START Data for review

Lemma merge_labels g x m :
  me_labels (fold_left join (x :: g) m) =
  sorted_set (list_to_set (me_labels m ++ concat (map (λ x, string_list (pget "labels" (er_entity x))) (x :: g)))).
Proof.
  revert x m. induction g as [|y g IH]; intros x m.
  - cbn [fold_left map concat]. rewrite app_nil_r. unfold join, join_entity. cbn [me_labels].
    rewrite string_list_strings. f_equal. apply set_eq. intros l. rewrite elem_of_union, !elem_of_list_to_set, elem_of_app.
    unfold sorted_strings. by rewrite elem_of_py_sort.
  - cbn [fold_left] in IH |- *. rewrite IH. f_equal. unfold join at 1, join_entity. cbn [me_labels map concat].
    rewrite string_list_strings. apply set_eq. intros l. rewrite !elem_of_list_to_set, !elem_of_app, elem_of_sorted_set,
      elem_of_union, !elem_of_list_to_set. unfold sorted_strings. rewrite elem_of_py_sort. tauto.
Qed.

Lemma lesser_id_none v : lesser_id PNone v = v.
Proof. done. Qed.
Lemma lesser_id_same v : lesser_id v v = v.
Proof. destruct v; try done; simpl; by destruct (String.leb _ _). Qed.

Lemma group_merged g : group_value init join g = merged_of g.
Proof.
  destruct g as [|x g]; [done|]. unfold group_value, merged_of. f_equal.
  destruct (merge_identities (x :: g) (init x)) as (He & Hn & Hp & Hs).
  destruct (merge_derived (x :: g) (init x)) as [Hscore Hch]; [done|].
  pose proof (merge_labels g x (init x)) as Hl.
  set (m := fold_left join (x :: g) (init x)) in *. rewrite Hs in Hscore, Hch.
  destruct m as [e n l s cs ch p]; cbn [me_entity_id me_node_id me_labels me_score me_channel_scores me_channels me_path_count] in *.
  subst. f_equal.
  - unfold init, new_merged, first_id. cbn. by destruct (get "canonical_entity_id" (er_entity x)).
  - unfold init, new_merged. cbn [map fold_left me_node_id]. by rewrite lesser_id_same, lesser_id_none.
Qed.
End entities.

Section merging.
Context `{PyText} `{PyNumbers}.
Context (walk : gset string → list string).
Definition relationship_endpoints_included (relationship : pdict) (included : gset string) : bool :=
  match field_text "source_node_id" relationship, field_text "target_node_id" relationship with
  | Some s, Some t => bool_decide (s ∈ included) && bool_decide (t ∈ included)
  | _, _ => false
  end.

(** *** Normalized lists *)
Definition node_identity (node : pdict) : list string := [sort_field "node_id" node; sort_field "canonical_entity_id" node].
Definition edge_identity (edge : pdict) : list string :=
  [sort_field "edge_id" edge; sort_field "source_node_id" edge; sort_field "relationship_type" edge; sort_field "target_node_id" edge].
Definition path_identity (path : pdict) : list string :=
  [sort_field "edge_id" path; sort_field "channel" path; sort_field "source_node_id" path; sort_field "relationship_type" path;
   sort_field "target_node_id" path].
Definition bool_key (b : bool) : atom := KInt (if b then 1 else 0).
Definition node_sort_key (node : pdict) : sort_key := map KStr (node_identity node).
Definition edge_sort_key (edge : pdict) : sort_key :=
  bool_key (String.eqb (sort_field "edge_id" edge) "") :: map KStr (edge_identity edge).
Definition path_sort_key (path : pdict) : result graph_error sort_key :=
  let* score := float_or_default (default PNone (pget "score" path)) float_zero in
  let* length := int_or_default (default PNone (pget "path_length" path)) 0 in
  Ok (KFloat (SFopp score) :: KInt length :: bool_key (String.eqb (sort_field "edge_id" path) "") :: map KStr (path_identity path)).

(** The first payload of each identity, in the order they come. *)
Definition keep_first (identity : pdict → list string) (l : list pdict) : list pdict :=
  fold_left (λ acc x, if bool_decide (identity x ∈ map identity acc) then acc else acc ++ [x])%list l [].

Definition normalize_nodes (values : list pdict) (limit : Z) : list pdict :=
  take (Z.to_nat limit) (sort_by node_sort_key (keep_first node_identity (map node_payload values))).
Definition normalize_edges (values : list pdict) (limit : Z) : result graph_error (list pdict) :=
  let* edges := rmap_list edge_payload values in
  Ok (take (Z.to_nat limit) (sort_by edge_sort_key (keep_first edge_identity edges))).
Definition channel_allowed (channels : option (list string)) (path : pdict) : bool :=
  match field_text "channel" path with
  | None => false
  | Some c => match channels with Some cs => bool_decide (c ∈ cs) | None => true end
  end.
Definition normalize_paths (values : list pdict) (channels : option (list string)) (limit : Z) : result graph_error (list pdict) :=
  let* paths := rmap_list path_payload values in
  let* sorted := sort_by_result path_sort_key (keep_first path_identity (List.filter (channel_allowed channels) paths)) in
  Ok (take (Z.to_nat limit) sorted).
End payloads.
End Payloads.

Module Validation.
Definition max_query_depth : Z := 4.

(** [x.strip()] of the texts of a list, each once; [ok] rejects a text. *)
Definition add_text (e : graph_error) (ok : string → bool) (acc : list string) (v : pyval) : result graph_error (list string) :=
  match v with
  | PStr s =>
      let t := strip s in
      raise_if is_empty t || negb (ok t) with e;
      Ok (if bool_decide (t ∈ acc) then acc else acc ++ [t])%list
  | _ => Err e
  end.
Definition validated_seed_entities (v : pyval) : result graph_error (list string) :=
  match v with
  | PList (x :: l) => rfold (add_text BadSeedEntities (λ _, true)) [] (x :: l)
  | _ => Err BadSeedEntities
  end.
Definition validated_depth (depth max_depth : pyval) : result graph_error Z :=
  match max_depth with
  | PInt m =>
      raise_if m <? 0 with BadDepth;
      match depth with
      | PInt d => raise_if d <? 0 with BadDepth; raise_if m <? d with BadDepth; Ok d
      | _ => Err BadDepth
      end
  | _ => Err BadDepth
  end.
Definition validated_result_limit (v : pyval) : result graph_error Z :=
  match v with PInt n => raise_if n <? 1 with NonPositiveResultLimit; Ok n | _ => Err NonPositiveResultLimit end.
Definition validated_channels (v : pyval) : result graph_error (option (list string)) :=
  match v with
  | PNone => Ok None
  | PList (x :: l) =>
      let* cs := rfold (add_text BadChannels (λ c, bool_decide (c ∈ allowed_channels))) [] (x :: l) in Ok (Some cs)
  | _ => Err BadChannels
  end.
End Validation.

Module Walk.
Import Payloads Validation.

END Data for review

> [Instructions to follow]: Every entry should be output again exactly as written.

> [Completed task]:
Lemma merge_labels g x m :
  me_labels (fold_left join (x :: g) m) =
  sorted_set (list_to_set (me_labels m ++ concat (map (λ x, string_list (pget "labels" (er_entity x))) (x :: g)))).
Proof.
  revert x m. induction g as [|y g IH]; intros x m.
  - cbn [fold_left map concat]. rewrite app_nil_r. unfold join, join_entity. cbn [me_labels].
    rewrite string_list_strings. f_equal. apply set_eq. intros l. rewrite elem_of_union, !elem_of_list_to_set, elem_of_app.
    unfold sorted_strings. by rewrite elem_of_py_sort.
  - cbn [fold_left] in IH |- *. rewrite IH. f_equal. unfold join at 1, join_entity. cbn [me_labels map concat].
    rewrite string_list_strings. apply set_eq. intros l. rewrite !elem_of_list_to_set, !elem_of_app, elem_of_sorted_set,
      elem_of_union, !elem_of_list_to_set. unfold sorted_strings. rewrite elem_of_py_sort. tauto.
Qed.

Lemma lesser_id_none v : lesser_id PNone v = v.
Proof. done. Qed.
Lemma lesser_id_same v : lesser_id v v = v.
Proof. destruct v; try done; simpl; by destruct (String.leb _ _). Qed.

Lemma group_merged g : group_value init join g = merged_of g.
Proof.
  destruct g as [|x g]; [done|]. unfold group_value, merged_of. f_equal.
  destruct (merge_identities (x :: g) (init x)) as (He & Hn & Hp & Hs).
  destruct (merge_derived (x :: g) (init x)) as [Hscore Hch]; [done|].
  pose proof (merge_labels g x (init x)) as Hl.
  set (m := fold_left join (x :: g) (init x)) in *. rewrite Hs in Hscore, Hch.
  destruct m as [e n l s cs ch p]; cbn [me_entity_id me_node_id me_labels me_score me_channel_scores me_channels me_path_count] in *.
  subst. f_equal.
  - unfold init, new_merged, first_id. cbn. by destruct (get "canonical_entity_id" (er_entity x)).
  - unfold init, new_merged. cbn [map fold_left me_node_id]. by rewrite lesser_id_same, lesser_id_none.
Qed.
End entities.

Section merging.
Context `{PyText} `{PyNumbers}.
Context (walk : gset string → list string).
Definition relationship_endpoints_included (relationship : pdict) (included : gset string) : bool :=
  match field_text "source_node_id" relationship, field_text "target_node_id" relationship with
  | Some s, Some t => bool_decide (s ∈ included) && bool_decide (t ∈ included)
  | _, _ => false
  end.

(** *** Normalized lists *)
Definition node_identity (node : pdict) : list string := [sort_field "node_id" node; sort_field "canonical_entity_id" node].
Definition edge_identity (edge : pdict) : list string :=
  [sort_field "edge_id" edge; sort_field "source_node_id" edge; sort_field "relationship_type" edge; sort_field "target_node_id" edge].
Definition path_identity (path : pdict) : list string :=
  [sort_field "edge_id" path; sort_field "channel" path; sort_field "source_node_id" path; sort_field "relationship_type" path;
   sort_field "target_node_id" path].
Definition bool_key (b : bool) : atom := KInt (if b then 1 else 0).
Definition node_sort_key (node : pdict) : sort_key := map KStr (node_identity node).
Definition edge_sort_key (edge : pdict) : sort_key :=
  bool_key (String.eqb (sort_field "edge_id" edge) "") :: map KStr (edge_identity edge).
Definition path_sort_key (path : pdict) : result graph_error sort_key :=
  let* score := float_or_default (default PNone (pget "score" path)) float_zero in
  let* length := int_or_default (default PNone (pget "path_length" path)) 0 in
  Ok (KFloat (SFopp score) :: KInt length :: bool_key (String.eqb (sort_field "edge_id" path) "") :: map KStr (path_identity path)).

(** The first payload of each identity, in the order they come. *)
Definition keep_first (identity : pdict → list string) (l : list pdict) : list pdict :=
  fold_left (λ acc x, if bool_decide (identity x ∈ map identity acc) then acc else acc ++ [x])%list l [].

Definition normalize_nodes (values : list pdict) (limit : Z) : list pdict :=
  take (Z.to_nat limit) (sort_by node_sort_key (keep_first node_identity (map node_payload values))).
Definition normalize_edges (values : list pdict) (limit : Z) : result graph_error (list pdict) :=
  let* edges := rmap_list edge_payload values in
  Ok (take (Z.to_nat limit) (sort_by edge_sort_key (keep_first edge_identity edges))).
Definition channel_allowed (channels : option (list string)) (path : pdict) : bool :=
  match field_text "channel" path with
  | None => false
  | Some c => match channels with Some cs => bool_decide (c ∈ cs) | None => true end
  end.
Definition normalize_paths (values : list pdict) (channels : option (list string)) (limit : Z) : result graph_error (list pdict) :=
  let* paths := rmap_list path_payload values in
  let* sorted := sort_by_result path_sort_key (keep_first path_identity (List.filter (channel_allowed channels) paths)) in
  Ok (take (Z.to_nat limit) sorted).
End payloads.
End Payloads.

Module Validation.
Definition max_query_depth : Z := 4.

(** [x.strip()] of the texts of a list, each once; [ok] rejects a text. *)
Definition add_text (e : graph_error) (ok : string → bool) (acc : list string) (v : pyval) : result graph_error (list string) :=
  match v with
  | PStr s =>
      let t := strip s in
      raise_if is_empty t || negb (ok t) with e;
      Ok (if bool_decide (t ∈ acc) then acc else acc ++ [t])%list
  | _ => Err e
  end.
Definition validated_seed_entities (v : pyval) : result graph_error (list string) :=
  match v with
  | PList (x :: l) => rfold (add_text BadSeedEntities (λ _, true)) [] (x :: l)
  | _ => Err BadSeedEntities
  end.
Definition validated_depth (depth max_depth : pyval) : result graph_error Z :=
  match max_depth with
  | PInt m =>
      raise_if m <? 0 with BadDepth;
      match depth with
      | PInt d => raise_if d <? 0 with BadDepth; raise_if m <? d with BadDepth; Ok d
      | _ => Err BadDepth
      end
  | _ => Err BadDepth
  end.
Definition validated_result_limit (v : pyval) : result graph_error Z :=
  match v with PInt n => raise_if n <? 1 with NonPositiveResultLimit; Ok n | _ => Err NonPositiveResultLimit end.
Definition validated_channels (v : pyval) : result graph_error (option (list string)) :=
  match v with
  | PNone => Ok None
  | PList (x :: l) =>
      let* cs := rfold (add_text BadChannels (λ c, bool_decide (c ∈ allowed_channels))) [] (x :: l) in Ok (Some cs)
  | _ => Err BadChannels
  end.
End Validation.

Module Walk.
Import Payloads Validation.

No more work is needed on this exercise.